Ok… Installing CoreOS is not your standard OS installation. At all. It’s weird, but it’s also really simple once you wrap your brain around it. The basic gist of how we install Fedora CoreOS is:

1. We write a YML config file that defines the operating system and services that we want running
2. We compile the config file into a format that CoreOS understands (“ignition”)
3. We place the result on an internal web server (it could be external too, but the more details about our setup that we keep secret, the better)
4. We boot into the CoreOS installer
5. We tell the CoreOS installer where to find the config file
6. CoreOS installer installs CoreOS according to the config we provided
7. CoreOS boots and runs the services we defined
8. CoreOS keeps itself up to date and we don’t have to think about it again unless we need to change config

Writing the config file

I know I just went on and on about not logging in, but I’m actually going to show you how to login first, so that you can poke around, then we’ll build from there and eventually remove the option to login. This example doesn’t do anything except introduce some concepts and boot and allow you to login.

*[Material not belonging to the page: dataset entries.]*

Definition days_in_month (y m : Z) : Z :=
  match m with
  | 1 | 3 | 5 | 7 | 8 | 10 | 12 => 31
  | 4 | 6 | 9 | 11 => 30
  | 2 => if is_leap y then 29 else 28
  | _ => 0
  end.

(** the range check of [datetime.date(y, m, d)] *)
Definition is_valid (y m d : Z) : bool :=
  (1 <=? y) && (y <=? 9999) && (1 <=? m) && (m <=? 12)
  && (1 <=? d) && (d <=? days_in_month y m).

(** [datetime.date(y, m, d)] *)
Definition date_new (y m d : Z) : result date :=
  if is_valid y m d then Ok (mkdate y m d) else Raise ValueError.

(** The regular expression [strptime] compiles the format to is
    [(\d\d\d\d)(1[0-2]|0[1-9]|[1-9])(3[0-1]|[1-2]\d|0[1-9]|[1-9]| [1-9])].
    A pattern applied at the head of the input gives the readings the
    backtracking engine tries, in its order of preference, each with the
    text behind it. *)
Definition two_digits (ok : Z → Z → bool) (s : string) : list (Z * string) :=
  match s with
  | String a (String b rest) =>
      match PyStr.digit a, PyStr.digit b with
      | Some x, Some y => if ok x y then [(10 * x + y, rest)] else []
      | _, _ => []
      end
  | _ => []
  end.

Definition one_digit (ok : Z → bool) (s : string) : list (Z * string) :=
  match s with
  | String a rest =>
      match PyStr.digit a with
      | Some x => if ok x then [(x, rest)] else []
      | None => []
      end
  | EmptyString => []
  end.

Definition space_digit (ok : Z → bool) (s : string) : list (Z * string) :=
  match s with
  | String a rest => if Ascii.eqb a " " then one_digit ok rest else []
  | EmptyString => []
  end.

(** [%Y]: [\d\d\d\d] *)
Definition re_Y (s : string) : list (Z * string) :=
  '(hi, s') ← two_digits (λ _ _, true) s;
  '(lo, rest) ← two_digits (λ _ _, true) s';
  [(100 * hi + lo, rest)].

(** [%m]: [1[0-2]|0[1-9]|[1-9]] *)
Definition re_m (s : string) : list (Z * string) :=
  two_digits (λ x y, (x =? 1) && (y <=? 2)) s
  ++ two_digits (λ x y, (x =? 0) && (1 <=? y)) s
  ++ one_digit (λ x, 1 <=? x) s.

(** [%d]: [3[0-1]|[1-2]\d|0[1-9]|[1-9]| [1-9]] *)
Definition re_d (s : string) : list (Z * string) :=
  two_digits (λ x y, (x =? 3) && (y <=? 1)) s
  ++ two_digits (λ x _, (1 <=? x) && (x <=? 2)) s
  ++ two_digits (λ x y, (x =? 0) && (1 <=? y)) s
  ++ one_digit (λ x, 1 <=? x) s
  ++ space_digit (λ x, 1 <=? x) s.

Definition re_Ymd (s : string) : list (Z * Z * Z * string) :=
  '(y, s1) ← re_Y s;
  '(m, s2) ← re_m s1;
  '(d, s3) ← re_d s2;
  [(y, m, d, s3)].

(** [datetime.strptime(s, "%Y%m%d").date()]: the first match of the
    expression at the start of [s]; text left behind it is "unconverted
    data", and the fields found must name a day of the calendar. *)
Definition strptime_Ymd (s : string) : result date :=
  match head (re_Ymd s) with
  | None => Raise ValueError
  | Some (y, m, d, rest) =>
      match rest with
      | EmptyString => date_new y m d
      | _ => Raise ValueError
      end
  end.

End Datetime.

Export Datetime(date, mkdate, year, month, day).

(** ** The geometry kernel *)

(** What [isinstance] tells apart: a [Polygon], a [MultiPolygon] with its
    [geoms], or anything else (points, lines, collections, [None]). *)
Inductive geometry (polygon : Type) :=
  | Polygon (p : polygon)
  | MultiPolygon (geoms : list polygon)
  | OtherGeometry.
Arguments Polygon {polygon} p.
Arguments MultiPolygon {polygon} geoms.
Arguments OtherGeometry {polygon}.

(** shapely and geopandas as the script uses them.  [float] is the type of
    coordinates and areas; [shape_2d g] is
    [wkt.loads(wkt.dumps(shape(g), output_dimension=2))]. *)
Class Shapely := {
  float : Type;
  polygon : Type;
  raw_geometry : Type;
  shape_2d : raw_geometry → geometry polygon;
  unary_union : list (geometry polygon) → geometry polygon;
  buffer : geometry polygon → float → geometry polygon;
  eps : float;
  neg : float → float;
  centroid_x : polygon → float;
  centroid_y : polygon → float;
  polygon_area : polygon → float;
  polygon_wkt : polygon → string;
}.

(** ** [script.py] *)

Definition OUTPUT_DIR : string := "data".

Definition CSV_PATH : string := PosixPath.join OUTPUT_DIR "aggregated_deepstatemap.csv".

Section Script.
Context `{Shapely}.

(** *** [process_data] *)

Record raw_feature := {
  raw_geom : raw_geometry;
  raw_name : string;
}.

Record feature := {
  name : string;
  geom : geometry polygon;
}.

Definition extract_first_part (name : string) (part : nat) : result string :=
  segments ← PyStr.split name "///";
  segment ← PyStr.subscript segments part;
  mret (PyStr.strip segment).

Definition process_data (features : list raw_feature) : result (list feature) :=
  let geo_list :=
    (λ f, {| name := raw_name f; geom := shape_2d (raw_geom f) |}) <$> features in
  mapM (λ item,
          first_part ← extract_first_part (name item) 1;
          mret {| name := first_part; geom := geom item |})
       geo_list.

(** *** [create_geodataframe] *)

Definition is_Polygon (g : geometry polygon) : bool :=
  match g with
  | Polygon _ => true
  | _ => false
  end.

Definition isin (x : string) (values : list string) : bool :=
  bool_decide (x ∈ values).

Definition filtered_gdf (geo_list : list feature) : list feature :=
  let polygon_gdf := filter (λ f, is_Polygon (geom f) = true) geo_list in
  filter (λ f, isin (name f) ["CADR and CALR"; "Occupied"; "Occupied Crimea"] = true)
         polygon_gdf.

(** For a [geo_list] of at least one feature; a frame made of no record
    has no geometry column to filter on. *)
Definition create_geodataframe (geo_list : list feature) : geometry polygon :=
  let merged_gdf := unary_union (geom <$> filtered_gdf geo_list) in
  buffer (buffer merged_gdf eps) (neg eps).

(** *** [extract_date_from_filename] *)

(** the text handed to [strptime] *)
Definition date_str (filename : string) : string :=
  let basename := PosixPath.basename filename in
  PyStr.replace_del (PyStr.replace_del basename "deepstatemap_data_") ".geojson".

(** [try: ... except ValueError: return None]: any other exception would
    pass through. *)
Definition extract_date_from_filename (filename : string) : result (option date) :=
  match Datetime.strptime_Ymd (date_str filename) with
  | Ok d => Ok (Some d)
  | Raise ValueError => Ok None
  | Raise e => Raise e
  end.

(** *** [process_geojson] *)

(** a row of the frame [gpd.read_file] returns, and the frame *)
Record geo_row := {
  row_geometry : geometry polygon;
  row_name : option string;
}.

Record geo_frame := {
  has_name_column : bool;
  iterrows : list geo_row;
}.

(** a row of the aggregated table; [name_value] is absent when the frame
    read has no [name] column *)
Record agg_row := {
  date_of : date;
  centroid_lat : float;
  centroid_lon : float;
  area : float;
  geometry_wkt : string;
  name_value : option (option string);
}.

(** What a run does that can be seen from outside: [ReadCsv] is
    [pd.read_csv], [ReadFile] is [gpd.read_file], [WriteCsv] is [to_csv] on
    [CSV_PATH], the others are the lines of the log. *)
Inductive event :=
  | ReadCsv (filepath : string)
  | ReadFile (filepath : string)
  | WriteCsv (rows : list agg_row)
  | LogSkipping (file : string)
  | LogProcessing (file : string)
  | LogUpdated
  | LogNoInitialData
  | LogNoNewData.

Definition row_data (date : date) (named : bool) (row : geo_row) (polygon : polygon)
  : agg_row :=
  {| date_of := date;
     centroid_lat := centroid_y polygon;
     centroid_lon := centroid_x polygon;
     area := polygon_area polygon;
     geometry_wkt := polygon_wkt polygon;
     name_value := if named then Some (row_name row) else None |}.

Definition process_row (date : date) (named : bool) (row : geo_row) : list agg_row :=
  match row_geometry row with
  | OtherGeometry => []
  | MultiPolygon geoms => row_data date named row <$> geoms
  | Polygon p => row_data date named row <$> [p]
  end.

(** the loop over [gdf.iterrows()] *)
Definition processed_rows (date : date) (gdf : geo_frame) : list agg_row :=
  iterrows gdf ≫= process_row date (has_name_column gdf).

(** [content] is what [gpd.read_file(filepath)] returns; the trace tells
    whether the file was read. *)
Definition process_geojson (filepath : string) (content : geo_frame)
  : result (list agg_row * list event) :=
  date ← extract_date_from_filename filepath;
  match date with
  | None => mret ([], [])
  | Some date => mret (processed_rows date content, [ReadFile filepath])
  end.

(** *** [update_aggregated_csv] *)

(** The output directory and the table file.  [data_dir] holds the
    entries of the directory that [gpd.read_file] can read, each with the
    frame it reads to; [csv_file] is the table file, with the rows
    [pd.read_csv] reads from it, or [None] when [os.path.exists] finds none.
    The table file is an entry of the directory as well; its name does not
    end in [.geojson], the loop passes it over, and the listing leaves it
    out.  A table file that is there holds at least one row: the script
    writes no other, and the statements about runs take it so of the table
    they start from.  A directory with an entry that cannot be read, or a
    table without its [date] column, is outside this model: the script has
    no handler there and the run ends with the exception of the read. *)
Record store := {
  data_dir : gmap string geo_frame;
  csv_file : option (list agg_row);
}.

Definition listdir (d : gmap string geo_frame) : list (string * geo_frame) :=
  map_to_list d.

(** a [for] loop whose body may raise *)
Fixpoint for_each {A S} (body : S → A → result S) (s : S) (l : list A) : result S :=
  match l with
  | [] => Ok s
  | x :: l' => s' ← body s x; for_each body s' l'
  end.

(** [file_date in existing_dates]; [None] is no member of a set of dates *)
Definition date_in (file_date : option date) (existing_dates : gset date) : bool :=
  match file_date with
  | Some d => bool_decide (d ∈ existing_dates)
  | None => false
  end.

(** the body of the loop over the directory: [acc] holds
    [new_dataframes] and the trace so far *)
Definition scan_file (existing_dates : gset date)
    (acc : list (list agg_row) * list event) (entry : string * geo_frame)
  : result (list (list agg_row) * list event) :=
  let '(new_dataframes, trace) := acc in
  let '(file, content) := entry in
  if PyStr.endswith file ".geojson" then
    let full_path := PosixPath.join OUTPUT_DIR file in
    file_date ← extract_date_from_filename file;
    if date_in file_date existing_dates then
      mret (new_dataframes, trace ++ [LogSkipping file])
    else
      '(df, reads) ← process_geojson full_path content;
      mret (match df with
            | [] => new_dataframes
            | _ => new_dataframes ++ [df]
            end,
            trace ++ LogProcessing file :: reads)
  else mret acc.

(** [if os.path.exists(CSV_PATH)]: the table is read when it is there *)
Definition read_table (st : store) : list agg_row * list event :=
  match csv_file st with
  | Some rows => (rows, [ReadCsv CSV_PATH])
  | None => ([], [])
  end.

First, we need to decide how we’ll log in. We’ll provide CoreOS with a password_hash. Feel free to use your public SSH key instead of a hashed password. Keep in mind though that if you disable the password_hash option, you won’t be able to log in via the VNC console later, instead you’ll need to use SSH.

In order to generate a password hash, let’s use mkpasswd via docker:

docker run -ti --rm quay.io/coreos/mkpasswd --method=yescrypt

It will ask you to type a password, then it will spit out a hash that we’ll use in the next step.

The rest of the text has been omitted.